_Source records_:
*-*-*
(* ===== verification/VmHoare.v ===== *)
(** * Reasoning about the virtual machine

    [holds r Q]: the computation [r] does not panic and its result satisfies
    [Q]; it may stop because of two codes with one hash, which it shows.
    [xwp] and [ewp] are the weakest preconditions of the computations on the
    machine and on the state of the virtual machine. *)

From S2P Require Import Prelude Types Interfaces Rlp Trie State StateFrame StateSpec GoMath Vm VmAnalysis VmExec VmPrecompiled Evm VmGas VmInstr VmLaws.
From stdpp Require Import base tactics option list numbers gmap.
From Stdlib Require Import ZArith Lia.

#[local] Open Scope Z_scope.

(** ** Results *)

Section Holds.
Context `{HK : Keccak}.

(** Two codes with one hash. *)
Definition collision (c : clash) : Prop := cl_first c ≠ cl_second c ∧ Keccak256 (cl_first c) = Keccak256 (cl_second c).

Definition holds {A} (r : vmres A) (Q : A → Prop) : Prop :=
  match r with Ok a => Q a | Err c => collision c | Panic => False end.

Lemma holds_bind {A B} (r : vmres A) (f : A → vmres B) Q : holds r (fun a => holds (f a) Q) → holds (r ≫= f) Q.
Proof. by destruct r. Qed.

Lemma holds_mono {A} (r : vmres A) (P Q : A → Prop) : (∀ a, P a → Q a) → holds r P → holds r Q.
Proof. destruct r; cbn; auto. Qed.

Lemma holds_Ok {A} (r : vmres A) a (Q : A → Prop) : r = Ok a → Q a → holds r Q.
Proof. by intros ->. Qed.

(** ** Jump destinations *)

(** What the cache holds are analyses of the codes with those hashes. *)
Definition dests_ok (d : destinations) : Prop :=
  ∀ h code bits, d !! h = Some (code, bits) → codeBitmap code = Ok bits ∧ h = Keccak256 code.

Lemma dests_ok_empty : dests_ok ∅.
Proof. intros h code bits. by rewrite lookup_empty. Qed.

Lemma big_BitLen_le z n : 0 ≤ z → 0 ≤ n → big_BitLen z ≤ n ↔ z < 2 ^ n.
Proof.
  intros Hz Hn. unfold big_BitLen. rewrite Z.abs_eq by done. destruct (Z.eqb_spec z 0) as [->|].
  - split; intros; [apply Z.pow_pos_nonneg|]; lia.
  - rewrite Z.log2_lt_pow2 by lia. lia.
Qed.

Lemma big_Int64_small z : 0 ≤ z < 2 ^ 63 → big_Int64 z = z.
Proof.
  intros Hz. unfold big_Int64, i64. rewrite Z.abs_eq by lia. unfold two64. rewrite (Z.mod_small z) by lia.
  destruct (Z.ltb_spec z 9223372036854775808); [|lia]. by destruct (Z.ltb_spec z 0); [lia|].
Qed.

(** [has], when the map of the code is known. *)
Lemma has_known code bits dest : codeBitmap code = Ok bits → 0 ≤ dest < strlen code →
  holds (op ← index (E := clash) code dest; if op =? JUMPDEST then codeSegment dest bits else Ok false : vmres bool)
    (fun b => b = true ↔ code !! Z.to_nat dest = Some JUMPDEST ∧ instruction_at code dest).
Proof.
  intros Hb Hd. destruct (lookup_lt_is_Some_2 code (Z.to_nat dest)) as [op Hop]; [lia|]. rewrite (index_lookup code dest op), bind_Ok by (done || lia).
  destruct (codeBitmap_marked code) as (bits' & pc & E & Hpc & Hm). rewrite Hb in E. injection E as <-.
  destruct (Z.eqb_spec op JUMPDEST) as [->|Hne].
  - destruct (codeSegment_spec code bits pc dest Hpc Hm Hd) as (b & -> & Hb'). cbn. rewrite Hb'. naive_solver.
  - cbn. split; [done|]. intros [[= E] _]. congruence.
Qed.

Lemma has_spec code dest d : dests_ok d → strlen code < maxCode → 0 ≤ dest →
  holds (has (Keccak256 code) code dest d)
    (fun '(d', b) => dests_ok d' ∧ (b = true ↔ code !! Z.to_nat dest = Some JUMPDEST ∧ instruction_at code dest)).
Proof.
  intros Hd Hl H0. unfold has, maxCode in *. destruct (Z.leb_spec 63 (big_BitLen dest)) as [Hb|Hb]; cbn [orb].
  { cbn. split; [done|]. split; [done|]. intros [Hx%lookup_lt_Some _]. assert (¬ dest < 2 ^ 62) as Hn; [|lia].
    rewrite <- big_BitLen_le by lia. lia. }
  assert (dest < 2 ^ 62) by (apply big_BitLen_le; lia). rewrite big_Uint64_small by (unfold two64; lia).
  destruct (Z.leb_spec (strlen code) dest) as [Hle|Hlt].
  { cbn. split; [done|]. split; [done|]. intros [Hx%lookup_lt_Some _]. lia. }
  assert (∀ bits d', codeBitmap code = Ok bits → dests_ok d' →
    holds (op ← index code dest; if op =? JUMPDEST then b ← codeSegment dest bits; Ok (d', b) else Ok (d', false))
    (fun '(d', b) => dests_ok d' ∧ (b = true ↔ code !! Z.to_nat dest = Some JUMPDEST ∧ instruction_at code dest))) as Hk.
  { intros bits d' Hbits Hd'. pose proof (has_known code bits dest Hbits ltac:(lia)) as Hh. destruct (index _ _) as [op| |]; try done.
    cbn [mbind outcome_mbind outcome_bind] in Hh |- *. destruct (op =? JUMPDEST); [destruct (codeSegment _ _)|]; first [exact Hh|split; [done|exact Hh]]. }
  destruct (d !! Keccak256 code) as [[code' bits]|] eqn:E.
  - destruct (Hd _ _ _ E) as [Hbits Hh]. case_decide as Hc; cbn; [|by split]. subst. by apply Hk.
  - destruct (codeBitmap_marked code) as (bits & _ & Hbits & _). rewrite Hbits, !bind_Ok. apply Hk; [done|].
    intros h c b [[<- [= <- <-]]|[_ Hx]]%lookup_insert_Some; [done|by eapply Hd].
Qed.

(** A jump is let through exactly when its destination is a JUMPDEST byte at
    which an instruction starts, for any destination on the stack and whether
    or not the analysis of the code is cached; the lookup never goes out of
    range, and it stops only on two codes with one hash. *)
Theorem has_correct code dest d : dests_ok d → strlen code < maxCode → 0 ≤ dest →
  match has (Keccak256 code) code dest d with
  | Ok (d', b) => dests_ok d' ∧ (b = true ↔ code !! Z.to_nat dest = Some JUMPDEST ∧ instruction_at code dest)
  | Err c => cl_first c ≠ cl_second c ∧ Keccak256 (cl_first c) = Keccak256 (cl_second c)
  | Panic => False
  end.
Proof. intros Hd Hl H0. pose proof (has_spec code dest d Hd Hl H0) as Hh. by destruct (has _ _ _ _) as [[d' b]|c|]. Qed.

End Holds.

(** ** Computations *)

Section Wp.
Context `{HK : Keccak, HS : StateOps, HL : !StateLaws HS}.

Definition ewp {A} (x : evmM A) (e : evmState) (Q : A → evmState → Prop) : Prop := holds (x e) (fun '(e', a) => Q a e').

Definition xwp {A} (x : exec A) (m : machine) (Q : A → machine → Prop) (F : machine → Prop) : Prop :=
  holds (x m) (fun '(m', r) => match r with inl a => Q a m' | inr _ => F m' end).

Lemma ewp_bind {A B} (x : evmM A) (f : A → evmM B) e Q : ewp x e (fun a e' => ewp (f a) e' Q) → ewp (x ≫= f) e Q.
Proof. unfold ewp. intros Hx. apply holds_bind. by apply holds_mono with (2 := Hx); intros [e' a]. Qed.

Lemma ewp_mono {A} (x : evmM A) e (P Q : A → evmState → Prop) : (∀ a e', P a e' → Q a e') → ewp x e P → ewp x e Q.
Proof. intros HPQ. apply holds_mono. intros [e' a]. apply HPQ. Qed.

Lemma ewp_ret {A} (a : A) e (Q : A → evmState → Prop) : Q a e → ewp (mret a) e Q.
Proof. done. Qed.

Lemma ewp_gets {A} (f : evmState → A) e (Q : A → evmState → Prop) : Q (f e) e → ewp (e_gets f) e Q.
Proof. done. Qed.

Lemma ewp_modify f e (Q : unit → evmState → Prop) : Q tt (f e) → ewp (e_modify f) e Q.
Proof. done. Qed.

Lemma ewp_lift {A} (r : vmres A) e (Q : A → evmState → Prop) : holds r (fun a => Q a e) → ewp (e_lift r) e Q.
Proof. by destruct r. Qed.

Lemma xwp_bind {A B} (x : exec A) (f : A → exec B) m Q F : xwp x m (fun a m' => xwp (f a) m' Q F) F → xwp (x ≫= f) m Q F.
Proof.
  unfold xwp. intros Hx. unfold mbind at 1, exec_mbind. apply holds_bind. apply holds_mono with (2 := Hx). intros [m' [a|e]] Ha; done.
Qed.

Lemma xwp_mono {A} (x : exec A) m (P Q : A → machine → Prop) (F G : machine → Prop) :
  (∀ a m', P a m' → Q a m') → (∀ m', F m' → G m') → xwp x m P F → xwp x m Q G.
Proof. intros HPQ HFG. apply holds_mono. intros [m' [a|e]]; [apply HPQ|apply HFG]. Qed.

Lemma xwp_ret {A} (a : A) m (Q : A → machine → Prop) F : Q a m → xwp (mret a) m Q F.
Proof. done. Qed.

Lemma xwp_throw {A} e m (Q : A → machine → Prop) (F : machine → Prop) : F m → xwp (throw e) m Q F.
Proof. done. Qed.

Lemma xwp_throw_if b e m Q (F : machine → Prop) : (b = true → F m) → (b = false → Q tt m) → xwp (throw_if b e) m Q F.
Proof. unfold throw_if. destruct b; cbn; auto. Qed.

Lemma xwp_gets {A} (f : machine → A) m (Q : A → machine → Prop) F : Q (f m) m → xwp (x_gets f) m Q F.
Proof. done. Qed.

Lemma xwp_lift {A} (r : vmres A) m (Q : A → machine → Prop) F : holds r (fun a => Q a m) → xwp (x_lift r) m Q F.
Proof. by destruct r. Qed.

Lemma xwp_get_mem {A} (f : Memory → vmres A) m (Q : A → machine → Prop) F : holds (f (x_mem m)) (fun a => Q a m) → xwp (get_mem f) m Q F.
Proof. unfold get_mem, xwp. by destruct (f (x_mem m)). Qed.

Lemma xwp_on_mem f m Q F : holds (f (x_mem m)) (fun x => Q tt (set_xmem x m)) → xwp (on_mem f) m Q F.
Proof. unfold on_mem, xwp. by destruct (f (x_mem m)). Qed.

Lemma xwp_on_stack f m Q F : holds (f (x_stack m)) (fun s => Q tt (set_xstack s m)) → xwp (on_stack f) m Q F.
Proof. unfold on_stack, xwp. by destruct (f (x_stack m)). Qed.

Lemma xwp_on_evm {A} (f : evmM A) m Q F : ewp f (x_evm m) (fun a e => Q a (set_xevm e m)) → xwp (on_evm f) m Q F.
Proof. unfold on_evm, xwp, ewp. by destruct (f (x_evm m)) as [[e a]| |]. Qed.

Lemma xwp_pop x s m Q F : x_stack m = x :: s → Q x (set_xstack s m) → xwp pop m Q F.
Proof. unfold pop, xwp. by intros ->. Qed.

Lemma xwp_push x m Q F : Q tt (set_xstack (x :: x_stack m) m) → xwp (push x) m Q F.
Proof. done. Qed.

Lemma xwp_Back n x m Q F : x_stack m !! n = Some x → Q x m → xwp (Back n) m Q F.
Proof. unfold Back, xwp. by intros ->. Qed.

Lemma xwp_set_pc pc m Q F : Q tt (set_xpc pc m) → xwp (set_pc pc) m Q F.
Proof. done. Qed.

Lemma xwp_modify_contract f m Q F : Q tt (set_xcontract (f (x_contract m)) m) → xwp (modify_contract f) m Q F.
Proof. done. Qed.

Lemma xwp_use_gas g m Q F : (let '(c, ok) := UseGas g (x_contract m) in Q ok (set_xcontract c m)) → xwp (use_gas g) m Q F.
Proof. unfold use_gas, xwp. by destruct (UseGas g (x_contract m)). Qed.

Lemma xwp_sum {A} (r : A + vmError) m (Q : A → machine → Prop) (F : machine → Prop) :
  match r with inl a => Q a m | inr _ => F m end → xwp (x_sum r) m Q F.
Proof. by destruct r. Qed.

(** The methods of the state. *)
Lemma ewp_do f op e w Q : does st_sees st_later f op → st_sees (e_db e) w →
  (∀ s, st_sees s (specOp op w) → st_later (e_db e) s → Q tt (set_edb s e)) → ewp (db_do f) e Q.
Proof. intros Hf Hw HQ. destruct (Hf _ _ Hw) as (s & E & Hs & Hk). unfold ewp, db_do. rewrite E. cbn. by apply HQ. Qed.

Lemma ewp_read {A} (f : st → pan (st * A)) g e w Q : answers_with st_sees st_later f g → st_sees (e_db e) w →
  (∀ s, st_sees s w → st_later (e_db e) s → Q (g w) (set_edb s e)) → ewp (db_read f) e Q.
Proof. intros Hf Hw HQ. destruct (Hf _ _ Hw) as (s & E & Hs & Hk). unfold ewp, db_read. rewrite E. cbn. by apply HQ. Qed.

End Wp.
*-*-*
_Aim of the exercise_: Lines with "Back" in the records above: copy every one of them.

_Response for this exercise_:
Lemma xwp_Back n x m Q F : x_stack m !! n = Some x → Q x m → xwp (Back n) m Q F.
Proof. unfold Back, xwp. by intros ->. Qed.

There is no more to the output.